[发明专利]一种马铃薯GATA转录因子及其克隆方法与应用

权利要求书

1.一种马铃薯GATA转录因子，其核苷酸序列如序列表SEQ NO.1所示；所述马铃薯GATA转录因子编码的蛋白的氨基酸序列如序列表SEQ NO.2所示。

2.根据权利要求1所述的马铃薯GATA转录因子，其特征在于，所述马铃薯GATA转录因子为通过PCR方法提取的。

3.根据权利要求2所述的马铃薯GATA转录因子，其特征在于，所述PCR的引物序列分别如序列表SEQ NO.3～SEQ NO.6所示。

4.一种权利要求1所述的马铃薯GATA转录因子的克隆方法，包括以下步骤：

1)克隆马铃薯GATA转录因子基因；

2)构建包括马铃薯GATA转录因子基因的表达载体；

3)利用所述的表达载体转化农杆菌；

4)使用转化的农杆菌转染马铃薯切片，诱导再生后筛选阳性马铃薯株系，将获得的阳性株系转入生根培养基获得转基因马铃薯阳性株。
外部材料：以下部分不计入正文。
(** * motion-dino: the pose-gesture state machine and the challenge matcher

    A shallow embedding of the gesture core of the repository:
      - [computeTierSignal], [estimateGesture], [createRuntime] and the frame
        body of the detection loop of [usePoseGesture] (the hook file that
        declares [PoseGesture], [GestureRuntime] and the tuning constants);
      - [checkPoseMatch] of the challenge file, with the hold tracking of the
        welcome scene that calls it;
    and of what uses it:
      - the game ([Game]): the runtime update of [updateAndRender] with its
        helpers, the key handlers and the effects that turn the published
        pose into input and start the game;
      - the skeleton overlay ([Skeleton]): [getSmoothedPosition] and
        [drawSkeleton];
      - the welcome scene ([Welcome]): the detect effect, the challenge
        check, the timeout ticker and [advanceChallenge].

    JavaScript numbers are modelled as exact rationals ([Q]): every constant
    and every arithmetic expression is the one of the source, evaluated
    without rounding (no NaN, no infinity), and [==] is equality of
    rationals.  Where the rounding of double precision decides whether a
    statement holds (the mean of equal samples), the computation is
    embedded a second time on binary64 numbers ([Double]), and the
    statement is settled there.  Counters that the source only increments
    by one or resets to zero are [nat].  The mutable runtime object is
    passed explicitly: a function that mutates it returns the new runtime
    next to its result.
    A frame is what the detector returned for it and the time of the tick;
    the video element, the loading of the landmarker and the scheduling of
    ticks are outside the model. *)

From Stdlib Require Import String QArith Qminmax Qabs Qpower Bool Arith ZArith Znat Lia Lqa List Floats.
Import ListNotations.
Local Open Scope Q_scope.

(** ** Number comparisons of the source, as booleans *)

(** [a < b] *)
Definition Qltb (a b : Q) : bool := negb (Qle_bool b a).
(** [a >= b] *)
Definition Qgeb (a b : Q) : bool := Qle_bool b a.
(** [a > b] *)
Definition Qgtb (a b : Q) : bool := Qltb b a.

(** ** Data model *)

Inductive PoseGesture : Set := IDLE | JUMP | DUCK.

Inductive PoseTrackingStatus : Set :=
  | idle | loading | calibrating | tracking | no_person | error.

Inductive TrackingTier : Set := Tier1 | Tier2 | Tier3.

Definition PoseGesture_eq_dec (a b : PoseGesture) : {a = b} + {a <> b}.
Proof. decide equality. Defined.

Definition PoseTrackingStatus_eq_dec (a b : PoseTrackingStatus) : {a = b} + {a <> b}.
Proof. decide equality. Defined.

(** [a === b] on gestures *)
Definition gesture_eqb (a b : PoseGesture) : bool :=
  if PoseGesture_eq_dec a b then true else false.

(** [a !== b] on [PoseGesture | null] *)
Definition pending_neq_dec (a b : option PoseGesture) : {a <> b} + {a = b}.
Proof.
  destruct a as [g|], b as [h|]; try (left; discriminate); try (right; reflexivity).
  destruct (PoseGesture_eq_dec g h) as [e|n]; [right; f_equal; exact e|left; congruence].
Defined.

Definition status_eqb (a b : PoseTrackingStatus) : bool :=
  if PoseTrackingStatus_eq_dec a b then true else false.

(** The fields of a landmark that the gesture core reads. *)
Record NormalizedLandmark : Set := {
  x : Q;
  y : Q;
  visibility : Q
}.

Record UsePoseGestureState : Set := {
  gesture : PoseGesture;
  status : PoseTrackingStatus;
  calibrationProgress : Q;
  errorMessage : option string;
  stateTrackingTier : TrackingTier   (* field [trackingTier] of the published state *)
}.

Definition DETECTION_INTERVAL_MS : Q := 34.
Definition BASELINE_SMOOTHING : Q := 0.85.
Definition JUMP_THRESHOLD : Q := 0.10.
Definition QUICK_JUMP_THRESHOLD : Q := 0.065.
Definition QUICK_JUMP_VELOCITY : Q := 0.010.
Definition DUCK_THRESHOLD : Q := 0.09.
Definition CALIBRATION_FRAMES : nat := 15.
Definition DEBOUNCE_MS : Q := 90.
Definition MIN_VISIBILITY : Q := 0.18.
Definition MAX_MISSING_FRAMES : nat := 20.
Definition RECALIBRATION_DRIFT_THRESHOLD : Q := 0.35.
Definition RECALIBRATION_FRAMES : nat := 10.
Definition IDLE_ACCELERATION_FRAMES : nat := 60.
Definition IDLE_SMOOTHING : Q := 0.75.

Definition INITIAL_STATE : UsePoseGestureState := {|
  gesture := IDLE;
  status := idle;
  calibrationProgress := 0;
  errorMessage := None;
  stateTrackingTier := Tier1
|}.

Record GestureRuntime : Set := {
  baseline : option Q;
  calibrationBuffer : list Q;
  stableGesture : PoseGesture;
  pendingGesture : option PoseGesture;
  pendingSince : Q;
  missingFrames : nat;
  lastDetectAt : Q;
  lastSignal : option Q;
  driftFrames : nat;
  idleFrames : nat;
  recalibrating : bool;
  trackingTier : TrackingTier
}.

Definition createRuntime : GestureRuntime := {|
  baseline := None;
  calibrationBuffer := [];
  stableGesture := IDLE;
  pendingGesture := None;
  pendingSince := 0;
  missingFrames := 0;
  lastDetectAt := 0;
  lastSignal := None;
  driftFrames := 0;
  idleFrames := 0;
  recalibrating := false;
  trackingTier := Tier1
|}.

Record TierResult : Set := {
  tier : TrackingTier;
  signal : Q;
  thresholdMultiplier : Q
}.

(** *** Assignments to one field of the runtime *)

Definition set_baseline (v : option Q) (r : GestureRuntime) : GestureRuntime :=
  {| baseline := v; calibrationBuffer := calibrationBuffer r;
     stableGesture := stableGesture r; pendingGesture := pendingGesture r;
     pendingSince := pendingSince r; missingFrames := missingFrames r;
     lastDetectAt := lastDetectAt r; lastSignal := lastSignal r;
     driftFrames := driftFrames r; idleFrames := idleFrames r;
     recalibrating := recalibrating r; trackingTier := trackingTier r |}.
Definition set_calibrationBuffer (v : list Q) (r : GestureRuntime) : GestureRuntime :=
  {| baseline := baseline r; calibrationBuffer := v; stableGesture := stableGesture r;
     pendingGesture := pendingGesture r; pendingSince := pendingSince r;
     missingFrames := missingFrames r; lastDetectAt := lastDetectAt r;
     lastSignal := lastSignal r; driftFrames := driftFrames r; idleFrames := idleFrames r;
     recalibrating := recalibrating r; trackingTier := trackingTier r |}.
Definition set_stableGesture (v : PoseGesture) (r : GestureRuntime) : GestureRuntime :=
  {| baseline := baseline r; calibrationBuffer := calibrationBuffer r; stableGesture := v;
     pendingGesture := pendingGesture r; pendingSince := pendingSince r;
     missingFrames := missingFrames r; lastDetectAt := lastDetectAt r;
     lastSignal := lastSignal r; driftFrames := driftFrames r; idleFrames := idleFrames r;
     recalibrating := recalibrating r; trackingTier := trackingTier r |}.
Definition set_pendingGesture (v : option PoseGesture) (r : GestureRuntime) : GestureRuntime :=
  {| baseline := baseline r; calibrationBuffer := calibrationBuffer r;
     stableGesture := stableGesture r; pendingGesture := v; pendingSince := pendingSince r;
     missingFrames := missingFrames r; lastDetectAt := lastDetectAt r;
     lastSignal := lastSignal r; driftFrames := driftFrames r; idleFrames := idleFrames r;
     recalibrating := recalibrating r; trackingTier := trackingTier r |}.
Definition set_pendingSince (v : Q) (r : GestureRuntime) : GestureRuntime :=
  {| baseline := baseline r; calibrationBuffer := calibrationBuffer r;
     stableGesture := stableGesture r; pendingGesture := pendingGesture r;
     pendingSince := v; missingFrames := missingFrames r; lastDetectAt := lastDetectAt r;
     lastSignal := lastSignal r; driftFrames := driftFrames r; idleFrames := idleFrames r;
     recalibrating := recalibrating r; trackingTier := trackingTier r |}.
Definition set_missingFrames (v : nat) (r : GestureRuntime) : GestureRuntime :=
  {| baseline := baseline r; calibrationBuffer := calibrationBuffer r;
     stableGesture := stableGesture r; pendingGesture := pendingGesture r;
     pendingSince := pendingSince r; missingFrames := v; lastDetectAt := lastDetectAt r;
     lastSignal := lastSignal r; driftFrames := driftFrames r; idleFrames := idleFrames r;
     recalibrating := recalibrating r; trackingTier := trackingTier r |}.
Definition set_lastDetectAt (v : Q) (r : GestureRuntime) : GestureRuntime :=
  {| baseline := baseline r; calibrationBuffer := calibrationBuffer r;
     stableGesture := stableGesture r; pendingGesture := pendingGesture r;
     pendingSince := pendingSince r; missingFrames := missingFrames r; lastDetectAt := v;
     lastSignal := lastSignal r; driftFrames := driftFrames r; idleFrames := idleFrames r;
     recalibrating := recalibrating r; trackingTier := trackingTier r |}.
Definition set_lastSignal (v : option Q) (r : GestureRuntime) : GestureRuntime :=
  {| baseline := baseline r; calibrationBuffer := calibrationBuffer r;
     stableGesture := stableGesture r; pendingGesture := pendingGesture r;
     pendingSince := pendingSince r; missingFrames := missingFrames r;
     lastDetectAt := lastDetectAt r; lastSignal := v; driftFrames := driftFrames r;
     idleFrames := idleFrames r; recalibrating := recalibrating r;
     trackingTier := trackingTier r |}.
Definition set_driftFrames (v : nat) (r : GestureRuntime) : GestureRuntime :=
  {| baseline := baseline r; calibrationBuffer := calibrationBuffer r;
     stableGesture := stableGesture r; pendingGesture := pendingGesture r;
     pendingSince := pendingSince r; missingFrames := missingFrames r;
     lastDetectAt := lastDetectAt r; lastSignal := lastSignal r; driftFrames := v;
     idleFrames := idleFrames r; recalibrating := recalibrating r;
     trackingTier := trackingTier r |}.
Definition set_idleFrames (v : nat) (r : GestureRuntime) : GestureRuntime :=
  {| baseline := baseline r; calibrationBuffer := calibrationBuffer r;
     stableGesture := stableGesture r; pendingGesture := pendingGesture r;
     pendingSince := pendingSince r; missingFrames := missingFrames r;
     lastDetectAt := lastDetectAt r; lastSignal := lastSignal r;
     driftFrames := driftFrames r; idleFrames := v; recalibrating := recalibrating r;
     trackingTier := trackingTier r |}.
Definition set_recalibrating (v : bool) (r : GestureRuntime) : GestureRuntime :=
  {| baseline := baseline r; calibrationBuffer := calibrationBuffer r;
     stableGesture := stableGesture r; pendingGesture := pendingGesture r;
     pendingSince := pendingSince r; missingFrames := missingFrames r;
     lastDetectAt := lastDetectAt r; lastSignal := lastSignal r;
     driftFrames := driftFrames r; idleFrames := idleFrames r; recalibrating := v;
     trackingTier := trackingTier r |}.
Definition set_trackingTier (v : TrackingTier) (r : GestureRuntime) : GestureRuntime :=
  {| baseline := baseline r; calibrationBuffer := calibrationBuffer r;
     stableGesture := stableGesture r; pendingGesture := pendingGesture r;
     pendingSince := pendingSince r; missingFrames := missingFrames r;
     lastDetectAt := lastDetectAt r; lastSignal := lastSignal r;
     driftFrames := driftFrames r; idleFrames := idleFrames r;
     recalibrating := recalibrating r; trackingTier := v |}.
5.权利要求4所述的马铃薯GATA转录因子的克隆方法，其特征在于，所述步骤1)为：提取马铃薯总RNA，使用试剂盒将mRNA反转录为总cDNA，分别使用核苷酸序列如序列表SEQNO.3～SEQ NO.6所示的引物进行PCR扩增，将扩增后的产物等体积混匀后作为模板，以SEQNO.5、SEQ NO.6为引物进行扩增，扩增产物为马铃薯GATA转录因子基因。

6.权利要求4所述的马铃薯GATA转录因子的克隆方法，其特征在于，所述步骤2)为：将步骤1)获得的马铃薯GATA转录因子基因，克隆到pMD-18T载体，使用大肠杆菌筛选阳性克隆；在扩增的马铃薯GATA转录因子基因的引物两侧分别加上NdeI/XbaI酶切位点，以马铃薯RNA为模板进行PCR扩增，并将扩增产物克隆至pMD-18T载体，获得阳性菌株后提取质粒DNA，利用NdeI/XbaI双酶切带有目的基因全长的质粒DNA，同时以NdeI/XbaI双酶切植物表达载体，将各自的酶切产物回收后以1:2的质量比例混合，连接酶连接处理后，转化大肠杆菌DH5α感受态筛选阳性克隆，获得重组表达载体。

7.权利要求4所述的马铃薯GATA转录因子的克隆方法，其特征在于，所述步骤3)为：利用步骤2)包括构建的表达载体的重组质粒转化农杆菌，筛选转化的阳性农杆菌。

8.权利要求4所述的马铃薯GATA转录因子的克隆方法，其特征在于，所述步骤4)为：将阳性农杆菌在液体培养基中培养，浸染转化马铃薯外植体，将所述马铃薯外植体在含Kan筛选的分化培养基培养后，转入生根培养基中诱导生根，完成马铃薯植株的再生，并鉴定阳性植株即得。